The study had to do with assessing how attracted the men were to her and how many would call and ask for a date. What was interesting was that it was done under two circumstances.

1. Half the men were approached on a scary footbridge that spanned a deep gorge, one requiring holding on tight as it swayed in the wind.

2. The other half of the men had already crossed the footbridge and were resting on a park bench.

The study was interested in which group would be most attracted to the woman or would there be no difference at all? The men on the bridge were in a different emotional state that the ones resting on the bench. They were anxious, heart beating rapidly, a bit short of breath, and perspiring. Would they understand their state of arousal was because of the bridge or would they mistake it for attraction to the woman.

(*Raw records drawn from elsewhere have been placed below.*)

(** The two boundaries in a row, cell by cell. *)
Lemma pedestal_boundaries_cells (s : RawQcTask) :
  mMode s = 1 -> mFinalized s = false -> pedestal_ready s ->
  exists s1 s2,
    endOfCycle s = Some s1 /\ mFinalized s1 = true /\
    startOfCycle s1 = Some s2 /\ mFinalized s2 = false /\
    forall kv ko m i v n, In (kv, ko) pedestal_pairs ->
      cell2D s kv m i = Some v -> cell2D s ko m i = Some n ->
      cell2D s1 kv m i = Some (div_cell v n) /\ cell2D s1 ko m i = Some n /\
      cell2D s2 kv m i = Some (mul_cell (div_cell v n) n) /\ cell2D s2 ko m i = Some n.
Proof.
  intros Hm Hf Hr.
  destruct (endOfCycle_chi2_spec s) as (sa & Ea & Qa & Ca).
  assert (pedestal_ready sa) as Hra by (eapply pedestal_ready_keeps, Hr; by apply quiet_keeps).
  destruct (finalize_fold_cells modules modules_NoDup modules_range sa Hra)
    as (sb & Eb & Hrb & Cb).
  assert (mMode sa = 1 /\ mFinalized sa = false) as [Hma Hfa].
  { destruct Qa as [[(-> & _) _] ->]. done. }
  assert (mMode sb = 1) as Hmb.
  { pose proof (quiet_foldM _ _ _ _ quiet_finalize_module Eb) as [[(-> & _) _] _]. done. }
  set (s1 := set_mFinalized true sb).
  assert (endOfCycle s = Some s1) as E1.
  { unfold endOfCycle. rewrite Ea. cbn [mbind option_bind].
    rewrite decide_True by done. rewrite Hfa, Eb. cbn [mbind option_bind].
    unfold endOfCycle_LED. rewrite decide_False; [done|]. cbn [mMode set_mFinalized].
    rewrite Hmb. done. }
  assert (pedestal_ready s1) as Hr1 by exact Hrb.
  destruct (startOfCycle_chi2_spec s1 Hmb) as (sc & Ec & Qc' & Cc).
  assert (pedestal_ready sc) as Hrc by (eapply pedestal_ready_keeps, Hr1; by apply quiet_keeps).
  assert (mMode sc = 1 /\ mFinalized sc = true) as [Hmc Hfc].
  { destruct Qc' as [[(-> & _) _] ->]. done. }
  destruct (restore_fold_total sc Hrc) as (sd & Ed & _).
  exists s1, (set_mFinalized false sd). split; [done|]. split; [done|]. split.
  { unfold startOfCycle. rewrite Ec. cbn [mbind option_bind].
    rewrite decide_True by done. rewrite Hfc.
    rewrite (unfinalize_fold_restore modules modules_range sc Hrc), Ed. done. }
  split; [done|]. intros kv ko m i v n Hp Hv Hn.
  assert (kv <> kChi2M1 /\ ko <> kChi2M1) as [Hkv Hko].
  { destruct (pedestal_pair_cases _ _ Hp) as [[-> ->]|[[-> ->]|[[-> ->]|[-> ->]]]]; done. }
  assert (m ∈ modules) as Hin.
  { apply list_elem_of_In, modules_spec. unfold cell2D in Hv.
    apply bind_Some in Hv as (h & Hh & _). by eapply hist2D_range. }
  rewrite <- (chi2_only_cell s sa kv m i Ca Hkv) in Hv.
  rewrite <- (chi2_only_cell s sa ko m i Ca Hko) in Hn.
  destruct (Cb kv ko m i v n Hp Hv Hn) as [Hv1 Hn1]. rewrite decide_True in Hv1 by done.
  split; [exact Hv1|]. split; [exact Hn1|].
  change (cell2D sb kv m i) with (cell2D s1 kv m i) in Hv1.
  change (cell2D sb ko m i) with (cell2D s1 ko m i) in Hn1.
  rewrite <- (chi2_only_cell s1 sc kv m i Cc Hkv) in Hv1.
  rewrite <- (chi2_only_cell s1 sc ko m i Cc Hko) in Hn1.
  exact (restored_cell sc sd kv ko m i _ n (restore_fold_lookup _ _ Ed) Hrc Hp Hv1 Hn1).
Qed.


End Unfinalize.

(** ** The running mean of the Physics rule *)

Lemma FindBin_shape (h h' : TH2F.t) (x y : Qc) :
  shape h' = shape h -> TH2F.FindBin h' x y = TH2F.FindBin h x y.
Proof. unfold shape, TH2F.FindBin. by intros [= -> -> _]. Qed.

Lemma fNcells_shape (h h' : TH2F.t) : shape h' = shape h -> TH2F.fNcells h' = TH2F.fNcells h.
Proof. unfold shape, TH2F.fNcells. by intros [= -> -> _]. Qed.

Lemma length_shape (h h' : TH2F.t) :
  shape h' = shape h -> length (TH2F.fArray h') = length (TH2F.fArray h).
Proof. unfold shape. by intros [= _ _ ->]. Qed.

(** The histograms of module index [m] are there as [CreatePhysicsHistograms]
    builds them: the occupancy grid well formed, the mean-energy grid with
    the same binning. *)
Definition physics_ready (s : RawQcTask) (m : Z) : Prop :=
  exists ho he ht hs,
    hist2D s kCellOccupM1 m = Some ho /\ hist2D s kCellEM1 m = Some he /\
    hist2D s kTimeEM1 m = Some ht /\ hist1D s kCellSpM1 m = Some hs /\
    TH2F.wf ho /\ shape he = shape ho.

(** The global bin of [relid] in the occupancy grid of its module. *)
Definition physics_bin (s : RawQcTask) (relid : Z * Z * Z) : Z :=
  let '(r0, r1, r2) := relid in
  from_option (fun h => TH2F.FindBin h (Qc_of_Z r1 - half) (Qc_of_Z r2 - half)) 0
              (hist2D s kCellOccupM1 (r0 - 1)).

Definition occupancy (s : RawQcTask) (m bin : Z) : Qc :=
  from_option (fun h => TH2F.GetBinContent h bin) 0%Qc (hist2D s kCellOccupM1 m).

Definition mean_energy (s : RawQcTask) (m bin : Z) : Qc :=
  from_option (fun h => TH2F.GetBinContent h bin) 0%Qc (hist2D s kCellEM1 m).

Section Physics.

Context `{Collaborators}.

Local Open Scope Qc_scope.

Definition sum_energy (cs : list Cell) : Qc :=
  foldr (fun c acc => physics_energy c + acc) 0 cs.

(** One accepted record: occupancy and mean energy of its cell afterwards. *)
Lemma physics_cell_accepted (s : RawQcTask) (c : Cell) (r0 r1 r2 : Z) :
  absToRelNumbering (getAbsId c) = (r0, r1, r2) ->
  kOcccupancyTh < physics_energy c ->
  physics_ready s (r0 - 1) ->
  let m := (r0 - 1)%Z in
  let b := physics_bin s (r0, r1, r2) in
  exists s',
    physics_cell s c = Some s' /\ physics_ready s' m /\
    physics_bin s' (r0, r1, r2) = b /\
    occupancy s' m b = occupancy s m b + 1 /\
    mean_energy s' m b
    = if decide (0 < occupancy s m b)
      then (physics_energy c + mean_energy s m b * occupancy s m b) / (occupancy s m b + 1)
      else physics_energy c.
Proof.
  intros Hdec Hth (ho & he & ht & hs & Ho & He & Ht & Hs & Hwf & Hsh) m b. subst m.
  unfold physics_cell. rewrite decide_True by done. rewrite Hdec.
  rewrite Ho. cbn [mbind option_bind].
  assert (b = TH2F.FindBin ho (Qc_of_Z r1 - half) (Qc_of_Z r2 - half)) as Hb.
  { unfold b, physics_bin. by rewrite Ho. }
  rewrite <- Hb.
  pose proof (TH2F_FindBin_range ho (Qc_of_Z r1 - half) (Qc_of_Z r2 - half) Hwf) as Hr.
  pose proof (TH2F_FindBin_lookup ho (Qc_of_Z r1 - half) (Qc_of_Z r2 - half) Hwf) as Hl.
  rewrite <- Hb in Hr, Hl.
  assert (Hm : (0 <= r0 - 1 < 4)%Z) by by eapply hist2D_range.
  set (n := TH2F.GetBinContent ho b).
  set (emean := if decide (0 < n)
                then (physics_energy c + TH2F.GetBinContent he b * n) / (n + 1)
                else physics_energy c).
  assert ((if decide (0 < n)
           then hE ← hist2D s kCellEM1 (r0 - 1)%Z;
                Some ((physics_energy c + TH2F.GetBinContent hE b * n) / (n + 1))
           else Some (physics_energy c)) = Some emean) as ->.
  { unfold emean. case_decide; [by rewrite He|done]. }
  cbn [mbind option_bind]. unfold call2D, call1D.
  rewrite He. cbn [mbind option_bind].
  rewrite hist2D_put2D_ne, Ho by done. cbn [mbind option_bind].
  rewrite hist2D_put2D_ne by done. rewrite hist2D_put2D_ne, Ht by done.
  cbn [mbind option_bind].
  rewrite !hist1D_put2D, Hs. cbn [mbind option_bind].
  eexists. split; [done|].
  unfold physics_ready, physics_bin, occupancy, mean_energy.
  rewrite !hist2D_put1D, !hist1D_put1D_eq by done.
  rewrite hist2D_put2D_eq by done.
  rewrite !(hist2D_put2D_ne _ kTimeEM1) by done.
  rewrite hist2D_put2D_eq by done.
  rewrite (hist2D_put2D_ne _ kCellOccupM1 _ _ kCellEM1) by done.
  rewrite hist2D_put2D_eq by done. rewrite Ho, He.
  cbn [from_option]. split; [|split; [|split]].
  - do 4 eexists. do 4 (split; [reflexivity|]). split.
    + eapply shape_wf, Hwf. apply shape_AddBinContent.
    + by rewrite shape_SetBinContent, shape_AddBinContent.
  - rewrite (FindBin_shape ho) by apply shape_AddBinContent. done.
  - by apply GetBinContent_AddBinContent.
  - rewrite GetBinContent_SetBinContent; [done|..].
    + by rewrite (fNcells_shape ho he Hsh).
    + by rewrite (length_shape ho he Hsh).
Qed.

(** The loop over accepted records of one cell keeps the sum of the energies
    in mean * occupancy. *)
Lemma physics_fold_mean (a r0 r1 r2 : Z) (cs : list Cell) :
  absToRelNumbering a = (r0, r1, r2) ->
  Forall (fun c => getAbsId c = a /\ kOcccupancyTh < physics_energy c) cs ->
  forall (s : RawQcTask) (k : Z) (S : Qc),
    physics_ready s (r0 - 1) -> (0 <= k)%Z ->
    occupancy s (r0 - 1) (physics_bin s (r0, r1, r2)) = Qc_of_Z k ->
    (k = 0%Z -> S = 0) ->
    ((0 < k)%Z -> mean_energy s (r0 - 1) (physics_bin s (r0, r1, r2)) * Qc_of_Z k = S) ->
    exists s',
      foldM physics_cell s cs = Some s' /\
      occupancy s' (r0 - 1) (physics_bin s (r0, r1, r2)) = Qc_of_Z (k + Z.of_nat (length cs)) /\
      ((k + Z.of_nat (length cs) = 0)%Z -> S + sum_energy cs = 0) /\
      ((0 < k + Z.of_nat (length cs))%Z ->
       mean_energy s' (r0 - 1) (physics_bin s (r0, r1, r2))
       * Qc_of_Z (k + Z.of_nat (length cs)) = S + sum_energy cs).
Proof.
  intros Hdec Hcs. induction Hcs as [|c cs [Ha Hth] _ IH]; intros s k S Hr Hk Hocc H0 Hpos.
  - exists s. cbn [foldM length sum_energy foldr]. rewrite Z.add_0_r, Qcplus_0_r. done.
  - rewrite <- Ha in Hdec.
    destruct (physics_cell_accepted s c r0 r1 r2 Hdec Hth Hr) as (s1 & E1 & Hr1 & Hb1 & Ho1 & Hm1).
    rewrite Ha in Hdec. cbn [foldM]. rewrite E1.
    rewrite Hocc in Ho1, Hm1.
    destruct (IH s1 (k + 1)%Z (S + physics_energy c)) as (s' & E' & Ho' & H0' & Hp');
      try done; try lia.
    + rewrite Hb1, Ho1. by rewrite Z2Qc_inj_add, Z2Qc_inj_1.
    + intros _. rewrite Hb1, Hm1. rewrite Z2Qc_inj_add, Z2Qc_inj_1.
      destruct (decide (k = 0%Z)) as [->|Hne].
      * rewrite decide_False.
        2:{ rewrite Z2Qc_inj_0. apply Qcle_not_lt, Qcle_refl. }
        rewrite (H0 eq_refl), Z2Qc_inj_0. ring.
      * rewrite decide_True.
        2:{ rewrite <- Z2Qc_inj_0. apply (proj1 (Z2Qc_inj_lt 0 k)). lia. }
        rewrite <- (Hpos ltac:(lia)).
        assert (Qc_of_Z k + 1 <> 0) as Hk1.
        { rewrite <- Z2Qc_inj_1, <- Z2Qc_inj_add, <- Z2Qc_inj_0. intros E%Z2Qc_inj. lia. }
        field. exact Hk1.
    + rewrite Hb1 in Ho', Hp'.
      replace (k + Z.of_nat (length (c :: cs)))%Z with (k + 1 + Z.of_nat (length cs))%Z
        by (cbn [length]; lia).
      exists s'. split; [done|]. split; [done|].
      cbn [sum_energy foldr]. fold (sum_energy cs).
      replace (S + (physics_energy c + sum_energy cs)) with (S + physics_energy c + sum_energy cs)
        by ring.
      split; [intros; lia|done].
Qed.


End Physics.

(** ** Records and the decoding of their address *)

Lemma Fill_fst_FindBin (h : TH2F.t) (x y w : Qc) :
  (TH2F.Fill h x y w).1 = TH2F.AddBinContent h (TH2F.FindBin h x y) w.
Proof.
  unfold TH2F.Fill, TH2F.FindBin.
  replace (TAxis.FindBin (TH2F.fYaxis h) y * (TAxis.fNbins (TH2F.fXaxis h) + 2)
           + TAxis.FindBin (TH2F.fXaxis h) x)
    with (TAxis.FindBin (TH2F.fXaxis h) x
          + (TAxis.fNbins (TH2F.fXaxis h) + 2) * TAxis.FindBin (TH2F.fYaxis h) y) by lia.
  by repeat case_decide.
Qed.

(** The occupancy grid of a gain in Pedestal mode, and its content. *)
Definition pedestal_occup (highGain : bool) : Hist2D :=
  if highGain then kHGoccupM1 else kLGoccupM1.

Definition pedestal_occupancy (s : RawQcTask) (highGain : bool) (m bin : Z) : Qc :=
  from_option (fun h => TH2F.GetBinContent h bin) 0%Qc (hist2D s (pedestal_occup highGain) m).

Definition pedestal_bin (s : RawQcTask) (highGain : bool) (relid : Z * Z * Z) : Z :=
  let '(r0, r1, r2) := relid in
  from_option (fun h => TH2F.FindBin h (Qc_of_Z r1 - half) (Qc_of_Z r2 - half)) 0
              (hist2D s (pedestal_occup highGain) (r0 - 1)).

(** The occupancy grids of module index [m] are well formed. *)
Definition pedestal_wf (s : RawQcTask) (m : Z) : Prop :=
  forall g h, hist2D s (pedestal_occup g) m = Some h -> TH2F.wf h.

Section Decoding.

Context `{Collaborators}.

Local Open Scope Qc_scope.

(** A loop over one trigger record that spans the batch consumes every
    record, in order. *)
Lemma for_cells_whole_batch body (s : RawQcTask) (cells : list Cell) :
  for_cells body s cells [mkTriggerRecord 0 (Z.of_nat (length cells))] = foldM body s cells.
Proof.
  unfold for_cells. cbn [foldM getFirstEntry getNumberOfObjects].
  assert (Hgen : forall pre post s0,
            cells = pre ++ post ->
            foldM (fun s i => c ← span_at cells i; body s c) s0
                  (seqZ (Z.of_nat (length pre)) (Z.of_nat (length post)))
            = foldM body s0 post).
  { intros pre post. revert pre. induction post as [|c post IH]; intros pre s0 Hc.
    - by rewrite seqZ_nil by done.
    - rewrite seqZ_cons by (cbn [length]; lia). cbn [foldM].
      assert (span_at cells (Z.of_nat (length pre)) = Some c) as ->.
      { unfold span_at. rewrite decide_True by lia. rewrite Nat2Z.id, Hc.
        by rewrite lookup_app_r, Nat.sub_diag by lia. }
      cbn [mbind option_bind]. destruct (body s0 c) as [s1|]; [|done].
      specialize (IH (pre ++ [c]) s1). rewrite length_app in IH. cbn [length] in *.
      replace (Z.succ (Z.of_nat (length pre))) with (Z.of_nat (length pre + 1)) by lia.
      replace (Z.pred (Z.of_nat (S (length post)))) with (Z.of_nat (length post)) by lia.
      apply IH. by rewrite <- app_assoc. }
  specialize (Hgen [] cells s eq_refl). cbn [length] in Hgen.
  change (Z.of_nat 0) with 0%Z in Hgen. rewrite Hgen.
  by destruct (foldM body s cells).
Qed.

When the results were tallied, in terms of how many called for a date, it was like this:

Group 1 (on bridge)

65% called for a date.

Group 2 (resting on bench)

30% called.

Their conclusion: by failing to recognize why they were aroused, people are more attracted to someone than they would otherwise have been.24

Another example:

A bargain thrift store, outside Ann Arbor, Michigan, on a busy Saturday morning was set up with a display table which had panty hose arranged in 4 neat rows across the table for people to examine. A sign at the top of the table read “Consumer Evaluation Survey – Which is best quality?” It was known, from previous studies, that there was a marked preference for any item on the right side of a display. The rows of panty hose were marked, left to right, with A, B, C, and D.

When people announced their choice and the results tabulated, the preferences were like this:

A (most left) B C D (most right)

12%

17%

31%

40%

It was known that these results were a position effect because all the panty hose were identical, a fact unnoticed by the participants.

“After people announced their choice, we asked them to explain why they had chosen the pair that they did. People typically pointed to an attribute of their preferred pair, such as its superior knit, sheerness, or elasticity. No one spontaneously mentioned that the position of the panty hose had anything to do with the preference. When we asked people directly whether they thought that the position of the panty hose had influenced their choice, all participants but one (a psychology student that had just studied position effects in class) looked at us suspiciously and said of course not.”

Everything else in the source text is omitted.